Dumm für Poklonskajas durchaus treffenden Vergleich war es, dass auch Putin selbst diesen Brauch des Nichtnennens von Nawalnys Namen praktiziert und eventuell sogar mitinitiiert hat. Dass sie ansonsten auch mehrere umstrittene russische Gesetzesvorhaben, wie die neuen Internetgesetze, mittrug, änderte nichts mehr an der Tatsache, dass Poklonskaja etwas häufiger aus der Reihe getanzt war, als das für eine Politkarriere im regierungsnahen russischen Milieu dienlich ist.
Als es dann hieß, Poklonskaja werde für die nächste Staatsduma nicht mehr kandidieren, kam das für viele Insider der politischen Szene in Moskau nicht allzu überraschend.
Das bekannte russische Medienportal RBK berichtete ganz offen darüber, dass an ihrem politischen Abstieg ihr nicht ganz systemtreues Verhalten und ihre extravaganten Äußerungen schuld seien.
Die Ikone geht auf ein Atlantikatoll
Spannend blieb, was man mit der einstigen Krim-Ikone dann anfangen sollte. Denn immer noch ist ihr Star-Faktor als patriotische Heldenfigur zu groß, um sie komplett in Ungnade fallen zu lassen und aus allen Ämtern zu entlassen. Das Geheimnis lüfteten Quellen aus der Staatsduma dem Portal RBK am vergangenen Wochenende: Natalja Poklonskaja wird russische Botschafterin in der Inselrepublik Kap Verde. Wem das nicht gleich etwas sagt: Es handelt sich hier um einen Inselstaat im Zentralatlantik über 500 Kilometer vor der Westküste von Afrika. Laut RBK war es Poklonskajas eigener Wunsch, in die diplomatische Laufbahn zu wechseln.
Diese voraussichtliche Verschickung Poklonskaja löste noch einmal ein riesiges Medienecho in Russland aus, doch aus den Kreisen der Macht gibt es dazu nur eisiges Schweigen, sogar bei einem ansonsten sehr sprachgewaltigen weiblichen Aushängeschild der russischen Politik, der Außenministeriumssprecherin Maria Sacharowa.

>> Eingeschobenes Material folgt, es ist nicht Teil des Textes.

(* ===== verification/VfsPath.v ===== *)
(** * Path names: kern/vfs/vfscwd.c, vfslookup.c and vfspath.c

    A path is the buffer that holds it, up to and past its NUL; a pointer into it is the
    rest of the buffer.  Running off the buffer is undefined behaviour. *)

From S2P Require Import Prelude Uio Sfs Vnode Vfs.

Module VfsPath.
Import Uio Vnode Vfs.
Import Sfs(ENAMETOOLONG, ENOTDIR, EISDIR, ENOENT, EEXIST, ENXIO, EBUSY, EFBIG, S_IFREG, S_IFDIR, O_RDONLY, O_ACCMODE, O_APPEND, cstr).

Section Ops.
Context {U F : Type} `{US : UserSpace U} `{FSI : FileSystems U F}.
Abbreviation vst := (vfs U F).

(** ** vfscwd.c *)

Definition vfs_getcurdir : M vst (Z * Z) :=
  s ← get;
  match v_cwd s with
  | Some d => _ ← zoom (VOP_INCREF d); mret (0, d)
  | None => mret (ENOENT, 0)
  end.

(** [VOP_DECREF(old)] unless it is NULL. *)
Definition decref_opt (old : option Z) : M vst unit :=
  match old with Some v => zoom (VOP_DECREF v) | None => mret tt end.

Definition vfs_setcurdir (dir : Z) : M vst Z :=
  r ← zoom (VOP dir (fun o => vop_gettype o dir));
  let '(result, vtype) := r in
  if negb (result =? 0) then mret result
  else if negb (vtype =? S_IFDIR) then mret ENOTDIR
  else
    _ ← zoom (VOP_INCREF dir);
    old ← gets v_cwd;
    _ ← modify (set_cwd (Some dir));
    _ ← decref_opt old;
    mret 0.

Definition vfs_clearcurdir : M vst Z :=
  old ← gets v_cwd;
  _ ← modify (set_cwd None);
  _ ← decref_opt old;
  mret 0.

Sie nahm lediglich Stellung zu einer Drohung gegen Poklonskaja von deren alten Erzfeinden aus Kiew. Der dortige Außenminister kündigte nebulös an, die Ukraine könnte ihr auf Kap Verde das Leben ruinieren - Sacharowa entgegnete, ohne die beabsichtigte Ernennung zu bestätigen oder zu dementieren. Zu offensichtlich ist, dass die extrovertierte frühere Heldin als zu unbequem auf ein Abstellgleis geschoben wird, weit weg mitten im Atlantik.